══ Provided information ══

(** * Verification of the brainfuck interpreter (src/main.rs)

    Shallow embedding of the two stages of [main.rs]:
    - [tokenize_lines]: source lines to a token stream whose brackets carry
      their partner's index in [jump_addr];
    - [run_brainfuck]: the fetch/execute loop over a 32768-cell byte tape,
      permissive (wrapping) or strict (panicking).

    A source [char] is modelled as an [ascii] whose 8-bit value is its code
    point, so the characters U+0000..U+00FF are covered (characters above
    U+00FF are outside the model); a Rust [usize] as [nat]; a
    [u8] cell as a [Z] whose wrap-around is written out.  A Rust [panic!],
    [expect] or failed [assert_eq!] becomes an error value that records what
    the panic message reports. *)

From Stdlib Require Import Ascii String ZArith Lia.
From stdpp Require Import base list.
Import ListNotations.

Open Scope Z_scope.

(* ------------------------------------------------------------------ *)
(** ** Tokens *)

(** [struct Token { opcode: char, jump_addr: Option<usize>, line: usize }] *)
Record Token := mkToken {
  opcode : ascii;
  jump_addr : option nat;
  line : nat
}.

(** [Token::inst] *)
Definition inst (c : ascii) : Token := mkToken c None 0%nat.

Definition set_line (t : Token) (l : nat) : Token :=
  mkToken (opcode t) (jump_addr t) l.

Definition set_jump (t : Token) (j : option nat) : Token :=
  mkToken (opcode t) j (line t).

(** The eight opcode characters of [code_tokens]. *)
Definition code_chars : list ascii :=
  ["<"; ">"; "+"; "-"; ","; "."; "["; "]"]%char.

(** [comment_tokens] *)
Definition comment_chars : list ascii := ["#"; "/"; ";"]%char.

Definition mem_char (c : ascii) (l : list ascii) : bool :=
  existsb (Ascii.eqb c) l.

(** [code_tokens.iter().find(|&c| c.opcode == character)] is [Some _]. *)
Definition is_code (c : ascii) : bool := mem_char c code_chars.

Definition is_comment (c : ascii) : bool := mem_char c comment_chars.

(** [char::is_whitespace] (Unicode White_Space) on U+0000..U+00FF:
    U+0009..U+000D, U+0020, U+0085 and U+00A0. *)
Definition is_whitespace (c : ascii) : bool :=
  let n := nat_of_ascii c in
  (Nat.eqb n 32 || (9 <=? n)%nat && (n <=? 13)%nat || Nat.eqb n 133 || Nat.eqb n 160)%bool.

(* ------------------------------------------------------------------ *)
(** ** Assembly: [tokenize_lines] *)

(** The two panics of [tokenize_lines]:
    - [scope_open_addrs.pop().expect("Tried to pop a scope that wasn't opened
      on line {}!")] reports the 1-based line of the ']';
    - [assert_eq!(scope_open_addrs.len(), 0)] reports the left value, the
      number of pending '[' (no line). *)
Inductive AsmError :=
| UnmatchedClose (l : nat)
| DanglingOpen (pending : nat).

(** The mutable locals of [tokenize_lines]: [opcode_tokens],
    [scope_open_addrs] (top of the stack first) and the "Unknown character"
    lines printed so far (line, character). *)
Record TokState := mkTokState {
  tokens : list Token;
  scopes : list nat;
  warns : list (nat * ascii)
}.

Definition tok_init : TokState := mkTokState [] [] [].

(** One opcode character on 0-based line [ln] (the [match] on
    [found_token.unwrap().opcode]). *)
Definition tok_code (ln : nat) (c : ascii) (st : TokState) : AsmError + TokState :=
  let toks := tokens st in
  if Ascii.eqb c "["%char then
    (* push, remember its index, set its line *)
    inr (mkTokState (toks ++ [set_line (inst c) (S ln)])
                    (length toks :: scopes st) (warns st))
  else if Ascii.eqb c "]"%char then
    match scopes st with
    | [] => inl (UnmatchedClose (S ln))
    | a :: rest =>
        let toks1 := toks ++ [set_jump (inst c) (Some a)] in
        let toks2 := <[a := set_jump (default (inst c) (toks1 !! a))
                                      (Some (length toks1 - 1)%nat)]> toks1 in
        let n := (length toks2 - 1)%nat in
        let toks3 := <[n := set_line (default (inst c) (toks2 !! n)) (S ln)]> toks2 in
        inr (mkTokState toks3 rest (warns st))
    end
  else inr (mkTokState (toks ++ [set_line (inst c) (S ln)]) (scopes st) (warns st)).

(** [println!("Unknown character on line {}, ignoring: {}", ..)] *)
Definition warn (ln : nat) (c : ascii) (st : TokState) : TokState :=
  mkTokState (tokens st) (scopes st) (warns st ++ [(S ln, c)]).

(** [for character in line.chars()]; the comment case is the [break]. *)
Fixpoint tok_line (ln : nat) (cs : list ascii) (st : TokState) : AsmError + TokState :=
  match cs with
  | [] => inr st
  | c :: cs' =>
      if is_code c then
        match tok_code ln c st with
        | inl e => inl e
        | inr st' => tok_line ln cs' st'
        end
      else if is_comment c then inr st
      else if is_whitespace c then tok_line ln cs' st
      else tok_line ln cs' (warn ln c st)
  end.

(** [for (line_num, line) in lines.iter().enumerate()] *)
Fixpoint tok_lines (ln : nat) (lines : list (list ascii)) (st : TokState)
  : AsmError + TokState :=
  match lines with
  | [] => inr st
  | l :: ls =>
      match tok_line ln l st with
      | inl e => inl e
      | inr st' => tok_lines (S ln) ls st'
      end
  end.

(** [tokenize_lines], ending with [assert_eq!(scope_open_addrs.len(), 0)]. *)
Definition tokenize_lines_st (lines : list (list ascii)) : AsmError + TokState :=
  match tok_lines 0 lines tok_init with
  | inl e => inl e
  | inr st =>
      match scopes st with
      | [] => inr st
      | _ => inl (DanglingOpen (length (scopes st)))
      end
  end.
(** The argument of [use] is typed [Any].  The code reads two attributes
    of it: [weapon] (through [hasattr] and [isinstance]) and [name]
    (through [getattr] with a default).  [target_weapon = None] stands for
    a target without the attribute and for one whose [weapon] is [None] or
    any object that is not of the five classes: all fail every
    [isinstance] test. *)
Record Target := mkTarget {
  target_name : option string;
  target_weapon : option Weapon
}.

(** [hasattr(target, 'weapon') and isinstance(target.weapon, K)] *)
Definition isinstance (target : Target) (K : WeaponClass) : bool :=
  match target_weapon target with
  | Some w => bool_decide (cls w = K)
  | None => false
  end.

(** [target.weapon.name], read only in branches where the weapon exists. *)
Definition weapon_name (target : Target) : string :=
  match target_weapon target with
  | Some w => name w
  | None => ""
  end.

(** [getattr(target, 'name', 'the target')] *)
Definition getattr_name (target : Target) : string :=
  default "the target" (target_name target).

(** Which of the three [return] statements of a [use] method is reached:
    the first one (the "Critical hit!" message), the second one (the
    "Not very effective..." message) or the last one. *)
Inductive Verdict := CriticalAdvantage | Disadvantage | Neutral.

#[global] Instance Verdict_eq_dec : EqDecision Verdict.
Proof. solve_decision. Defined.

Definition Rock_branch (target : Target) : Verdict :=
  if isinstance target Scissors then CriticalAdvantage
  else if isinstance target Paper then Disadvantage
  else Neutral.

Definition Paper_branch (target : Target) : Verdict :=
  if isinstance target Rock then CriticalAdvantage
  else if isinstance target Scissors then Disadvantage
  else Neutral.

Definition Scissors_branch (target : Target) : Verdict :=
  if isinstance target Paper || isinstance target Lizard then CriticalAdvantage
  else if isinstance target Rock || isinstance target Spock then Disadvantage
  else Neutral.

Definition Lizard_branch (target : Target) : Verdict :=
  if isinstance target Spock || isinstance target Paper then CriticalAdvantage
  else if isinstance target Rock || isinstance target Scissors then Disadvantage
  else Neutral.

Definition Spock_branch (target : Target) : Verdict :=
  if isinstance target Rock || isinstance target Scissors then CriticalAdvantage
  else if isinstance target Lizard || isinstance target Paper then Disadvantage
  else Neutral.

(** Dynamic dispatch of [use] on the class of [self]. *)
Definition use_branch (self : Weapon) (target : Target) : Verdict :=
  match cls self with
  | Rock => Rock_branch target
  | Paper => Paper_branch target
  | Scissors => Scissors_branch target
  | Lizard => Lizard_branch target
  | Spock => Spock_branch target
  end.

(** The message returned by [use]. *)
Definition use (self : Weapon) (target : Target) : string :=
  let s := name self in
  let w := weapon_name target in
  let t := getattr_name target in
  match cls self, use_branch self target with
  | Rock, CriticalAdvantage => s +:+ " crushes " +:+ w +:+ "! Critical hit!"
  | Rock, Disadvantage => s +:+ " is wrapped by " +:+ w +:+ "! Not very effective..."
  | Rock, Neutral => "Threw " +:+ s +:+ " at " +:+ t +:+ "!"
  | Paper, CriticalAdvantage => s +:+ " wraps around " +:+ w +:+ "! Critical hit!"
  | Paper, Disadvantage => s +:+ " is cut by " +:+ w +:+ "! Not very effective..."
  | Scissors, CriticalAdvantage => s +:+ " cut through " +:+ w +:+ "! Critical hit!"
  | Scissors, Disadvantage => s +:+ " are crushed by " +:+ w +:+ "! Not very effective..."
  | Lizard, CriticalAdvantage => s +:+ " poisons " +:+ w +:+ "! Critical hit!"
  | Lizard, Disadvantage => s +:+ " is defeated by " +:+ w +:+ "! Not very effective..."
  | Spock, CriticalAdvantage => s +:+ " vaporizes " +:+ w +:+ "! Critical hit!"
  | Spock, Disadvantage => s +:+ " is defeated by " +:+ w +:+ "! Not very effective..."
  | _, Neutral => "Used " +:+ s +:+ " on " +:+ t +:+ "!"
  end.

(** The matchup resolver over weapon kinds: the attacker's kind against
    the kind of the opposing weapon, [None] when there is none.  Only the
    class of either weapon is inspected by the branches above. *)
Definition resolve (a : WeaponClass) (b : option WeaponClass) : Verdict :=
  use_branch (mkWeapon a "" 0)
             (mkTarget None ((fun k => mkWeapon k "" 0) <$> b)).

═══

** Problem to work on **
Word for word, set down the lines from the beginning of the records through the line that holds "their partner's index in [jump_addr];". Leave out the rest.

** Task result **
(** * Verification of the brainfuck interpreter (src/main.rs)

    Shallow embedding of the two stages of [main.rs]:
    - [tokenize_lines]: source lines to a token stream whose brackets carry
      their partner's index in [jump_addr];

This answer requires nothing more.